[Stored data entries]
(** * OpenChamp MMServer: connection hub and per-connection authentication

    A shallow embedding of [internal/websocket] (the client manager, the
    packet dispatcher and the registration / token handlers),
    [internal/util.IsValidEmail] and the schema of [internal/database],
    followed by the properties of the specification.

    Conventions.
    - Go strings are byte strings: [string] with [String.length] for [len].
    - A [*Client] is an address ([ptr]); the registry [map[*Client]bool] is a
      [gmap ptr bool].
    - Library calls whose code is outside the repository (JSON decoding,
      bcrypt, uuid, net.SplitHostPort, the SQL engine) are modelled by their
      documented contract or taken from an explicit oracle. *)

From Stdlib Require Import String Ascii List ZArith Bool Lia DecimalString.
From stdpp Require Import base option list functions gmap strings.
Import ListNotations.

Local Open Scope string_scope.
Local Open Scope Z_scope.

(* ===================================================================== *)
(** ** encoding/json at the level of JSON values *)
(* ===================================================================== *)

Module Json.

(** A JSON document.  An object keeps its members in textual order, with
    duplicates, because the decoder visits them in that order. *)
#[warnings="-register-all"]
Inductive json : Type :=
| JNull
| JBool (b : bool)
| JNum (n : Z)
| JStr (s : string)
| JArr (items : list json)
| JObj (members : list (string * json)).

(** The error values the handlers can observe. *)
Inductive error : Type :=
| SyntaxError            (* json: input is not a JSON document *)
| UnmarshalTypeError     (* json: value does not fit the Go field *)
| ErrNoRows              (* pgx/v5: what the pool's Scan returns on no row *)
| pgx_ErrNoRows          (* github.com/jackc/pgx: the package websocket.go
                            imports and names as pgx.ErrNoRows; the pgx/v5
                            pool never returns this value *)
| ErrStore               (* any other failure reported by the store *)
| ErrBcrypt.             (* bcrypt.GenerateFromPassword failed *)

(** Kinds of struct fields that occur in the decoded structs. *)
Inductive fkind : Type := KString | KRaw.

(** A field value: a Go [string], or a [json.RawMessage] ([None] is the nil
    slice). *)
Inductive fval : Type :=
| FString (s : string)
| FRaw (raw : option json).

(** A struct under decoding: its fields by JSON tag, in declaration order. *)
Definition gostruct : Type := list (string * fval).

Definition zero_of (k : fkind) : fval :=
  match k with KString => FString "" | KRaw => FRaw None end.

Definition zero (shape : list (string * fkind)) : gostruct :=
  map (fun '(n, k) => (n, zero_of k)) shape.

Definition lower (c : ascii) : ascii :=
  let n := nat_of_ascii c in
  if (Nat.leb 65 n && Nat.leb n 90)%bool then ascii_of_nat (n + 32) else c.

(** Keys are compared up to Unicode simple case folding.  The tags are
    ASCII, so beside the ASCII letters only the two runes that fold to an
    ASCII letter matter: U+017F (bytes C5 BF) folds to s and U+212A (bytes
    E2 84 AA) to k. *)
Fixpoint foldName (s : string) : string :=
  match s with
  | EmptyString => EmptyString
  | String "197" (String "191" rest) => String "s" (foldName rest)
  | String "226" (String "132" (String "170" rest)) =>
      String "k" (foldName rest)
  | String c rest => String (lower c) (foldName rest)
  end.

(** Field selection: an exact tag match is preferred, otherwise a
    case-insensitive one. *)
Definition field_index (s : gostruct) (key : string) : option string :=
  match find (fun '(n, _) => String.eqb n key) s with
  | Some (n, _) => Some n
  | None =>
      match find (fun '(n, _) => String.eqb (foldName n) (foldName key)) s with
      | Some (n, _) => Some n
      | None => None
      end
  end.

Fixpoint set_field (s : gostruct) (name : string) (v : fval) : gostruct :=
  match s with
  | [] => []
  | (n, old) :: rest =>
      if String.eqb n name then (n, v) :: rest
      else (n, old) :: set_field rest name v
  end.

Fixpoint get_field (s : gostruct) (name : string) : option fval :=
  match s with
  | [] => None
  | (n, v) :: rest => if String.eqb n name then Some v else get_field rest name
  end.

**Exercise instructions**:
Please return all lines from the records that hold the word "rest".

**Answer below**:
  | String "197" (String "191" rest) => String "s" (foldName rest)
  | String "226" (String "132" (String "170" rest)) =>
      String "k" (foldName rest)
  | String c rest => String (lower c) (foldName rest)
  | (n, old) :: rest =>
      if String.eqb n name then (n, v) :: rest
      else (n, old) :: set_field rest name v
  | (n, v) :: rest => if String.eqb n name then Some v else get_field rest name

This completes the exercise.